▸ **What you should do**
All of the data that appears below is to be given again precisely as written.

========

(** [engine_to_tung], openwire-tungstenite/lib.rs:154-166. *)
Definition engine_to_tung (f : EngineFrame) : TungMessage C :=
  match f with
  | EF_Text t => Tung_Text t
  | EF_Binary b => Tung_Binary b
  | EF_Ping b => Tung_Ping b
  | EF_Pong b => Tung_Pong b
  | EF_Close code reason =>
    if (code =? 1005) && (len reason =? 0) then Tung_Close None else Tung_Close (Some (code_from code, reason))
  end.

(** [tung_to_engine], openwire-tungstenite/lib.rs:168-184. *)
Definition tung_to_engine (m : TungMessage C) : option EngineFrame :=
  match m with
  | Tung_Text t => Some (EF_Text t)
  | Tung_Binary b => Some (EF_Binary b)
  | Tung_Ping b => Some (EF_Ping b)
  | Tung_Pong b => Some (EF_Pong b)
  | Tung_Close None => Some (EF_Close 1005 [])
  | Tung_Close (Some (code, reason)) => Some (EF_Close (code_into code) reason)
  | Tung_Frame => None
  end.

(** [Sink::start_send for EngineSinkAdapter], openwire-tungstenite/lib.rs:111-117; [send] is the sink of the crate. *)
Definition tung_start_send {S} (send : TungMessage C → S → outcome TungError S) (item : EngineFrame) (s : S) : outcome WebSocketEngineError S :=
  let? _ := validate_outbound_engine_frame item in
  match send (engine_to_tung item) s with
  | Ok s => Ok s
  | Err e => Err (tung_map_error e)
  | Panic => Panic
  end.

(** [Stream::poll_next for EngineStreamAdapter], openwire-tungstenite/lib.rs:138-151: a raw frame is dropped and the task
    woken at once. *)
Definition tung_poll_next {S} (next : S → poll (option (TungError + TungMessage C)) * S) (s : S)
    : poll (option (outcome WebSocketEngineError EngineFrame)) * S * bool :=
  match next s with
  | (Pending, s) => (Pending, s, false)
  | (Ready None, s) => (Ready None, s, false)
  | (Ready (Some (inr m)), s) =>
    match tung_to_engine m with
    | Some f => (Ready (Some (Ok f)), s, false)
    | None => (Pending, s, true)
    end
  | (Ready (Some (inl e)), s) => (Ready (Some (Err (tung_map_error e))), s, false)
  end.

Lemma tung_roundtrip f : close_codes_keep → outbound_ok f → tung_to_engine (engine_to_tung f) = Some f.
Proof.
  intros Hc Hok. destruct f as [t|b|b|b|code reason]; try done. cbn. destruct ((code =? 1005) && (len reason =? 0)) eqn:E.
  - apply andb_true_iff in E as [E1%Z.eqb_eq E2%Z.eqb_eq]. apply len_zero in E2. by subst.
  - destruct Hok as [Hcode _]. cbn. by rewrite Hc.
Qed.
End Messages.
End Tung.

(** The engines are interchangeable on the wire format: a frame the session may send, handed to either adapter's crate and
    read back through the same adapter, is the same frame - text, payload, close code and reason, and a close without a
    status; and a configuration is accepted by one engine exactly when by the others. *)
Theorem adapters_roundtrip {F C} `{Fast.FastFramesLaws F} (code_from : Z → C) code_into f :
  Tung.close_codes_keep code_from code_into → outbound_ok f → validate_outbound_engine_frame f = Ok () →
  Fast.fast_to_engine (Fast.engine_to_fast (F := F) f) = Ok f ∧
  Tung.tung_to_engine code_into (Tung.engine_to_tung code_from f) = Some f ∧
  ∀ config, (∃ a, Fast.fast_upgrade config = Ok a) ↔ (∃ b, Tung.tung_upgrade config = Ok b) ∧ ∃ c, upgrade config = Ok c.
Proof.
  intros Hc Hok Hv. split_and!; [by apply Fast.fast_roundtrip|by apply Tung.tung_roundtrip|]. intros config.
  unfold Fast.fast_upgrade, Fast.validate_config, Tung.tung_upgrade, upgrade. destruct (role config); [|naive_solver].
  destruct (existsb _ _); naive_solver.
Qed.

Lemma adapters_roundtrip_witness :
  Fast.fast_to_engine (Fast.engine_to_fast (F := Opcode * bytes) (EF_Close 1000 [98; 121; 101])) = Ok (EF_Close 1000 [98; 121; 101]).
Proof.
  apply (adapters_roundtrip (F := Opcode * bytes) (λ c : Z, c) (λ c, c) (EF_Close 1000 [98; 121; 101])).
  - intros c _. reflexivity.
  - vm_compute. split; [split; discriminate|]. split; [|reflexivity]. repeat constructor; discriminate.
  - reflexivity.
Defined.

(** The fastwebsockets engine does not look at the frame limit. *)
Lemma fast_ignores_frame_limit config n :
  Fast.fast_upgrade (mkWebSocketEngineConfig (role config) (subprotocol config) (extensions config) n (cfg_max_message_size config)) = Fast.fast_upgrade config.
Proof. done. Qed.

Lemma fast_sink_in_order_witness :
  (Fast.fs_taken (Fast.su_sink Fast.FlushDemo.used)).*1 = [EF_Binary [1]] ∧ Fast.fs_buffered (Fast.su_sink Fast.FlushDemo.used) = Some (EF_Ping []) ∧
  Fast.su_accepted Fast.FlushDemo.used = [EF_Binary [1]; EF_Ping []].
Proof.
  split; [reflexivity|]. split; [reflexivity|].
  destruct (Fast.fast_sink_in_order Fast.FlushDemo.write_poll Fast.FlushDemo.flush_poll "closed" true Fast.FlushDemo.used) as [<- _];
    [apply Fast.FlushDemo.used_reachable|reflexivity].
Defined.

========

▸ **Answer for this exercise**
(** [engine_to_tung], openwire-tungstenite/lib.rs:154-166. *)
Definition engine_to_tung (f : EngineFrame) : TungMessage C :=
  match f with
  | EF_Text t => Tung_Text t
  | EF_Binary b => Tung_Binary b
  | EF_Ping b => Tung_Ping b
  | EF_Pong b => Tung_Pong b
  | EF_Close code reason =>
    if (code =? 1005) && (len reason =? 0) then Tung_Close None else Tung_Close (Some (code_from code, reason))
  end.

(** [tung_to_engine], openwire-tungstenite/lib.rs:168-184. *)
Definition tung_to_engine (m : TungMessage C) : option EngineFrame :=
  match m with
  | Tung_Text t => Some (EF_Text t)
  | Tung_Binary b => Some (EF_Binary b)
  | Tung_Ping b => Some (EF_Ping b)
  | Tung_Pong b => Some (EF_Pong b)
  | Tung_Close None => Some (EF_Close 1005 [])
  | Tung_Close (Some (code, reason)) => Some (EF_Close (code_into code) reason)
  | Tung_Frame => None
  end.

(** [Sink::start_send for EngineSinkAdapter], openwire-tungstenite/lib.rs:111-117; [send] is the sink of the crate. *)
Definition tung_start_send {S} (send : TungMessage C → S → outcome TungError S) (item : EngineFrame) (s : S) : outcome WebSocketEngineError S :=
  let? _ := validate_outbound_engine_frame item in
  match send (engine_to_tung item) s with
  | Ok s => Ok s
  | Err e => Err (tung_map_error e)
  | Panic => Panic
  end.

(** [Stream::poll_next for EngineStreamAdapter], openwire-tungstenite/lib.rs:138-151: a raw frame is dropped and the task
    woken at once. *)
Definition tung_poll_next {S} (next : S → poll (option (TungError + TungMessage C)) * S) (s : S)
    : poll (option (outcome WebSocketEngineError EngineFrame)) * S * bool :=
  match next s with
  | (Pending, s) => (Pending, s, false)
  | (Ready None, s) => (Ready None, s, false)
  | (Ready (Some (inr m)), s) =>
    match tung_to_engine m with
    | Some f => (Ready (Some (Ok f)), s, false)
    | None => (Pending, s, true)
    end
  | (Ready (Some (inl e)), s) => (Ready (Some (Err (tung_map_error e))), s, false)
  end.

Lemma tung_roundtrip f : close_codes_keep → outbound_ok f → tung_to_engine (engine_to_tung f) = Some f.
Proof.
  intros Hc Hok. destruct f as [t|b|b|b|code reason]; try done. cbn. destruct ((code =? 1005) && (len reason =? 0)) eqn:E.
  - apply andb_true_iff in E as [E1%Z.eqb_eq E2%Z.eqb_eq]. apply len_zero in E2. by subst.
  - destruct Hok as [Hcode _]. cbn. by rewrite Hc.
Qed.
End Messages.
End Tung.

(** The engines are interchangeable on the wire format: a frame the session may send, handed to either adapter's crate and
    read back through the same adapter, is the same frame - text, payload, close code and reason, and a close without a
    status; and a configuration is accepted by one engine exactly when by the others. *)
Theorem adapters_roundtrip {F C} `{Fast.FastFramesLaws F} (code_from : Z → C) code_into f :
  Tung.close_codes_keep code_from code_into → outbound_ok f → validate_outbound_engine_frame f = Ok () →
  Fast.fast_to_engine (Fast.engine_to_fast (F := F) f) = Ok f ∧
  Tung.tung_to_engine code_into (Tung.engine_to_tung code_from f) = Some f ∧
  ∀ config, (∃ a, Fast.fast_upgrade config = Ok a) ↔ (∃ b, Tung.tung_upgrade config = Ok b) ∧ ∃ c, upgrade config = Ok c.
Proof.
  intros Hc Hok Hv. split_and!; [by apply Fast.fast_roundtrip|by apply Tung.tung_roundtrip|]. intros config.
  unfold Fast.fast_upgrade, Fast.validate_config, Tung.tung_upgrade, upgrade. destruct (role config); [|naive_solver].
  destruct (existsb _ _); naive_solver.
Qed.

Lemma adapters_roundtrip_witness :
  Fast.fast_to_engine (Fast.engine_to_fast (F := Opcode * bytes) (EF_Close 1000 [98; 121; 101])) = Ok (EF_Close 1000 [98; 121; 101]).
Proof.
  apply (adapters_roundtrip (F := Opcode * bytes) (λ c : Z, c) (λ c, c) (EF_Close 1000 [98; 121; 101])).
  - intros c _. reflexivity.
  - vm_compute. split; [split; discriminate|]. split; [|reflexivity]. repeat constructor; discriminate.
  - reflexivity.
Defined.

(** The fastwebsockets engine does not look at the frame limit. *)
Lemma fast_ignores_frame_limit config n :
  Fast.fast_upgrade (mkWebSocketEngineConfig (role config) (subprotocol config) (extensions config) n (cfg_max_message_size config)) = Fast.fast_upgrade config.
Proof. done. Qed.

Lemma fast_sink_in_order_witness :
  (Fast.fs_taken (Fast.su_sink Fast.FlushDemo.used)).*1 = [EF_Binary [1]] ∧ Fast.fs_buffered (Fast.su_sink Fast.FlushDemo.used) = Some (EF_Ping []) ∧
  Fast.su_accepted Fast.FlushDemo.used = [EF_Binary [1]; EF_Ping []].
Proof.
  split; [reflexivity|]. split; [reflexivity|].
  destruct (Fast.fast_sink_in_order Fast.FlushDemo.write_poll Fast.FlushDemo.flush_poll "closed" true Fast.FlushDemo.used) as [<- _];
    [apply Fast.FlushDemo.used_reachable|reflexivity].
Defined.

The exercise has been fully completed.